[Stored data]
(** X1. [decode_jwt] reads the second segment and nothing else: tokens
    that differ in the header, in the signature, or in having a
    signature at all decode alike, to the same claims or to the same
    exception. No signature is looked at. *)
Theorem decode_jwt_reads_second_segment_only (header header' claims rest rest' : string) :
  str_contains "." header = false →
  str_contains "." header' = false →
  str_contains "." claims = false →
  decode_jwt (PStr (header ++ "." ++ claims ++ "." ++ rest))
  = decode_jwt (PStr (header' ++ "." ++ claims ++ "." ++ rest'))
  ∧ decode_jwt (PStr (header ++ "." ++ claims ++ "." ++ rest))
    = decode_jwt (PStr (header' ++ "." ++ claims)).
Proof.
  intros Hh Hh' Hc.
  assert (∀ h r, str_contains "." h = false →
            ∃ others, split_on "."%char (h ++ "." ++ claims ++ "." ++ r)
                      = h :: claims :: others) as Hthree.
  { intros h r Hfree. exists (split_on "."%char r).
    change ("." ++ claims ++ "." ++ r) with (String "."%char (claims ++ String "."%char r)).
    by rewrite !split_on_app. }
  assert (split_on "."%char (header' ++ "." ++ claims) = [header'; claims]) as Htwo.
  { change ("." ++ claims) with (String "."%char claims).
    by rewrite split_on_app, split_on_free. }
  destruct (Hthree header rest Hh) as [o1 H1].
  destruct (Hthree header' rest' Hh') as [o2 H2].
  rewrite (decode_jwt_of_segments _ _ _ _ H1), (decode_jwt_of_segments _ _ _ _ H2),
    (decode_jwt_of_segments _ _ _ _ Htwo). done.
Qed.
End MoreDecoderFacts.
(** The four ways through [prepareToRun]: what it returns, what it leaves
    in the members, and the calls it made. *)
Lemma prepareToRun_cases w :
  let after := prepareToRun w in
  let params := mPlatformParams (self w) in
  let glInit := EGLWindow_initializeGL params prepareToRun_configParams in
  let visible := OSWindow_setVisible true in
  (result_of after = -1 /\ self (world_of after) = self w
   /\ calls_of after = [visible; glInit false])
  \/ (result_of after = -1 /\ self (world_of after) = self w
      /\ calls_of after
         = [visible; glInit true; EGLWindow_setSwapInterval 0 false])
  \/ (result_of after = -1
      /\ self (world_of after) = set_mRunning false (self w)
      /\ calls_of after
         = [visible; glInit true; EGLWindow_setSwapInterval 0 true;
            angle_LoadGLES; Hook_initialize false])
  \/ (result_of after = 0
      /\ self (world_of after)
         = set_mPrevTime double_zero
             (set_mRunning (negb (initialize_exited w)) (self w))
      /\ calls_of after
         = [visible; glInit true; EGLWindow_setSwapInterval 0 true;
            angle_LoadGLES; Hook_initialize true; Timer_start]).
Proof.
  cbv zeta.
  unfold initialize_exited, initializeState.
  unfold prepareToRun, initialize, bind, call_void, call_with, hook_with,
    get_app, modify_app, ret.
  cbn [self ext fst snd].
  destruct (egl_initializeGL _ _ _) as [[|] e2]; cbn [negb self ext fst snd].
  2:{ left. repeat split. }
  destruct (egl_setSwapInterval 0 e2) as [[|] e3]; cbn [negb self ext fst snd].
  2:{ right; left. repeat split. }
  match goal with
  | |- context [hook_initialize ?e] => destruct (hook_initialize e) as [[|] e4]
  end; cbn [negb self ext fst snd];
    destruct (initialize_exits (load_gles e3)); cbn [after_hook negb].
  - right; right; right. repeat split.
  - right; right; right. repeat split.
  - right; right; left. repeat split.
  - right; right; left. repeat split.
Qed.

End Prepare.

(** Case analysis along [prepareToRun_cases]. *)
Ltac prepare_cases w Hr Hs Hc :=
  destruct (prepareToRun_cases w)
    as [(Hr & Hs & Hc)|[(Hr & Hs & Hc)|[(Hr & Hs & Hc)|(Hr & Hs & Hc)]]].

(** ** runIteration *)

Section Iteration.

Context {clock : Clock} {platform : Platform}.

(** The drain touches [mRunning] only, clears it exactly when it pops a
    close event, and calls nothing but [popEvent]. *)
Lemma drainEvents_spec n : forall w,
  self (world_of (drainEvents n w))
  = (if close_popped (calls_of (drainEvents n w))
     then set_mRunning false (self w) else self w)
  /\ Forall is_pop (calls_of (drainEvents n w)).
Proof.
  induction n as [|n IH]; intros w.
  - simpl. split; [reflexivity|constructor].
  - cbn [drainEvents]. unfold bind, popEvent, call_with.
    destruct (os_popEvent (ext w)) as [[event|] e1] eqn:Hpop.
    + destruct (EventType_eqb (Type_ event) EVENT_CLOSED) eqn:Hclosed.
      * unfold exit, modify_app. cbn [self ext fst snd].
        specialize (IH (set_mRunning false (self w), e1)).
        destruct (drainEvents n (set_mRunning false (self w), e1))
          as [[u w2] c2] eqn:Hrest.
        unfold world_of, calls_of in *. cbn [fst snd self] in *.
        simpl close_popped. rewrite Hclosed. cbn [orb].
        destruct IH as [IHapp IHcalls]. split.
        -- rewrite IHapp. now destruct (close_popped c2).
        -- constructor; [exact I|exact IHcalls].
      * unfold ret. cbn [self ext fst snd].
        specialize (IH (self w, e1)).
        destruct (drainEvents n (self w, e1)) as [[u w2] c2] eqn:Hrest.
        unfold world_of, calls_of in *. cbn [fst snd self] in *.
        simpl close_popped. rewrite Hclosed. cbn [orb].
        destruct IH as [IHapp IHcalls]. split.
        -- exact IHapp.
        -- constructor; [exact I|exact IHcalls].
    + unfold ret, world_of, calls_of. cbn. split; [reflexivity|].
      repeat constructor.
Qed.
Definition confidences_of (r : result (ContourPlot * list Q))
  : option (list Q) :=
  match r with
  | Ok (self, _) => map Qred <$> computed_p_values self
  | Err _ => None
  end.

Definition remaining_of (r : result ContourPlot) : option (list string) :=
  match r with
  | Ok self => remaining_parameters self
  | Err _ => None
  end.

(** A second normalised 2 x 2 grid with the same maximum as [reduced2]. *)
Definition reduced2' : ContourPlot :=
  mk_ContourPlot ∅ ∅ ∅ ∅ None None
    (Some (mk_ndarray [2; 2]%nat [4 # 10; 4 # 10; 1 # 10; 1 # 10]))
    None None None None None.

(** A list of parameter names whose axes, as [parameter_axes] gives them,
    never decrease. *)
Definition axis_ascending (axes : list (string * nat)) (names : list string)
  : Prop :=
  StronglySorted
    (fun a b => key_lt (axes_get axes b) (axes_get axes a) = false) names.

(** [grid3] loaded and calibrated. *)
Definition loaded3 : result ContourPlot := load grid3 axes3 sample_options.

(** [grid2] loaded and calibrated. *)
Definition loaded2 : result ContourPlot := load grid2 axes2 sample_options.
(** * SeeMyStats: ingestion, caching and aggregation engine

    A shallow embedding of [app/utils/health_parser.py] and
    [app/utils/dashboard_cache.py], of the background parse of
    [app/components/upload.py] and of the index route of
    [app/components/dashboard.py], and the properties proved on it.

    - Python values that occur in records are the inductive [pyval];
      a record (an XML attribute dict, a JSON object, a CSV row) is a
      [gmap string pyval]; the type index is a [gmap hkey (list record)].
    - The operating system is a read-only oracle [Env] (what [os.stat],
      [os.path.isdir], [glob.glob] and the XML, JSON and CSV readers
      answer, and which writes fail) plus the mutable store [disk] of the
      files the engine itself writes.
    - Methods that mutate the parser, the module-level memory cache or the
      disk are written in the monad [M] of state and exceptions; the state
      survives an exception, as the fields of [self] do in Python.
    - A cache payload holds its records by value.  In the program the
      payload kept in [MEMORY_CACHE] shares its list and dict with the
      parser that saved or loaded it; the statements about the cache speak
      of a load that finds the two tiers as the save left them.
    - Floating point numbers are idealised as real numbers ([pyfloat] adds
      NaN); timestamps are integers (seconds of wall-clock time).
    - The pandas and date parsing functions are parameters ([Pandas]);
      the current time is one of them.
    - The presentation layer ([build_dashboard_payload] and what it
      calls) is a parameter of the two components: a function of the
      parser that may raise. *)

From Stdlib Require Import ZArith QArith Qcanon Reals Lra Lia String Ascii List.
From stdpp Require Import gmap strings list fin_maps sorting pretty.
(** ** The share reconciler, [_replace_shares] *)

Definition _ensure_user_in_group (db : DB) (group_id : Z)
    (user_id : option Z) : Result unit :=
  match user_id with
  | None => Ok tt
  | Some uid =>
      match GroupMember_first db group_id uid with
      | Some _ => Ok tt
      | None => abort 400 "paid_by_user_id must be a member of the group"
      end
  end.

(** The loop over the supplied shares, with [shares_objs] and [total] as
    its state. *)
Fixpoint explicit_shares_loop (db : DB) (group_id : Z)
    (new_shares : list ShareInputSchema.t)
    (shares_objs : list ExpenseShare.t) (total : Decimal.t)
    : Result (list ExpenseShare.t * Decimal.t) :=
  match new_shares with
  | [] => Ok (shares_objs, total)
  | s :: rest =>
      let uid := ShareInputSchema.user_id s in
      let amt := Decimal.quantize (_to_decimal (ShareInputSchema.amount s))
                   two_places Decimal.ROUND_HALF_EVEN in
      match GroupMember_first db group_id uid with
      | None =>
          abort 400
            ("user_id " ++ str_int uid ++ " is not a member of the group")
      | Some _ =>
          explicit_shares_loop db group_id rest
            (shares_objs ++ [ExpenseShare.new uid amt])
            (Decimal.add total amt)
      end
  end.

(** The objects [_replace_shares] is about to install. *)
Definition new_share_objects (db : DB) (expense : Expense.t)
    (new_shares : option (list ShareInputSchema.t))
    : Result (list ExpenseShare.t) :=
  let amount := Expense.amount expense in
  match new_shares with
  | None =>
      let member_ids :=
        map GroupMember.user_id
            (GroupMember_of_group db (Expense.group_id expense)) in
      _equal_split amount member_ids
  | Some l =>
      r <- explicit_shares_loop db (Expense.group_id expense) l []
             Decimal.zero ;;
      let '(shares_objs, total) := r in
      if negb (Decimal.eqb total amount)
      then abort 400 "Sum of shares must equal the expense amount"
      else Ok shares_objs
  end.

Exercise instructions -
Copy, from the lines above, each one that holds "abort".

Answer for the task -
      | None => abort 400 "paid_by_user_id must be a member of the group"
          abort 400
      then abort 400 "Sum of shares must equal the expense amount"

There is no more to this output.